● How to complete this task:
Only one span of the listing below should come back. It runs from the line with "Definition set_scale (s" through the line with "Definition set_hflip (b", and each of its lines must be reproduced exactly.

● Material supplied:
+++
(** Field updates. *)
Definition set_scale (s : num) (v : Viewport) : Viewport :=
  {| scale := s; rotation := rotation v; translation := translation v;
     hflip := hflip v; vflip := vflip v; displayedArea := displayedArea v;
     vp_colormap := vp_colormap v; labelmap := labelmap v;
     pixelReplication := pixelReplication v |}.

Definition set_rotation (r : num) (v : Viewport) : Viewport :=
  {| scale := scale v; rotation := r; translation := translation v;
     hflip := hflip v; vflip := vflip v; displayedArea := displayedArea v;
     vp_colormap := vp_colormap v; labelmap := labelmap v;
     pixelReplication := pixelReplication v |}.

Definition set_translation (t : Point) (v : Viewport) : Viewport :=
  {| scale := scale v; rotation := rotation v; translation := t;
     hflip := hflip v; vflip := vflip v; displayedArea := displayedArea v;
     vp_colormap := vp_colormap v; labelmap := labelmap v;
     pixelReplication := pixelReplication v |}.

Definition set_hflip (b : bool) (v : Viewport) : Viewport :=
  {| scale := scale v; rotation := rotation v; translation := translation v;
     hflip := b; vflip := vflip v; displayedArea := displayedArea v;
     vp_colormap := vp_colormap v; labelmap := labelmap v;
     pixelReplication := pixelReplication v |}.

Definition set_vflip (b : bool) (v : Viewport) : Viewport :=
  {| scale := scale v; rotation := rotation v; translation := translation v;
     hflip := hflip v; vflip := b; displayedArea := displayedArea v;
     vp_colormap := vp_colormap v; labelmap := labelmap v;
     pixelReplication := pixelReplication v |}.

Definition set_reSize (b : bool) (o : Options) : Options :=
  {| name := name o; opacity := opacity o; fillStyle := fillStyle o;
     opt_colormap := opt_colormap o; reSize := b |}.

Definition set_viewport (v : option Viewport) (L : Layer) : Layer :=
  {| layerId := layerId L; image := image L; viewport := v;
     options := options L; syncProps := syncProps L; canvas := canvas L;
     invalid := invalid L |}.

Definition set_options (o : option Options) (L : Layer) : Layer :=
  {| layerId := layerId L; image := image L; viewport := viewport L;
     options := o; syncProps := syncProps L; canvas := canvas L;
     invalid := invalid L |}.

Definition set_syncProps (s : option SyncProps) (L : Layer) : Layer :=
  {| layerId := layerId L; image := image L; viewport := viewport L;
     options := options L; syncProps := s; canvas := canvas L;
     invalid := invalid L |}.

Definition set_canvas (c : option Canvas) (L : Layer) : Layer :=
  {| layerId := layerId L; image := image L; viewport := viewport L;
     options := options L; syncProps := syncProps L; canvas := c;
     invalid := invalid L |}.

Definition set_invalid (b : bool) (L : Layer) : Layer :=
  {| layerId := layerId L; image := image L; viewport := viewport L;
     options := options L; syncProps := syncProps L; canvas := canvas L;
     invalid := b |}.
+++
● Answer box:
Definition set_scale (s : num) (v : Viewport) : Viewport :=
  {| scale := s; rotation := rotation v; translation := translation v;
     hflip := hflip v; vflip := vflip v; displayedArea := displayedArea v;
     vp_colormap := vp_colormap v; labelmap := labelmap v;
     pixelReplication := pixelReplication v |}.

Definition set_rotation (r : num) (v : Viewport) : Viewport :=
  {| scale := scale v; rotation := r; translation := translation v;
     hflip := hflip v; vflip := vflip v; displayedArea := displayedArea v;
     vp_colormap := vp_colormap v; labelmap := labelmap v;
     pixelReplication := pixelReplication v |}.

Definition set_translation (t : Point) (v : Viewport) : Viewport :=
  {| scale := scale v; rotation := rotation v; translation := t;
     hflip := hflip v; vflip := vflip v; displayedArea := displayedArea v;
     vp_colormap := vp_colormap v; labelmap := labelmap v;
     pixelReplication := pixelReplication v |}.

Definition set_hflip (b : bool) (v : Viewport) : Viewport :=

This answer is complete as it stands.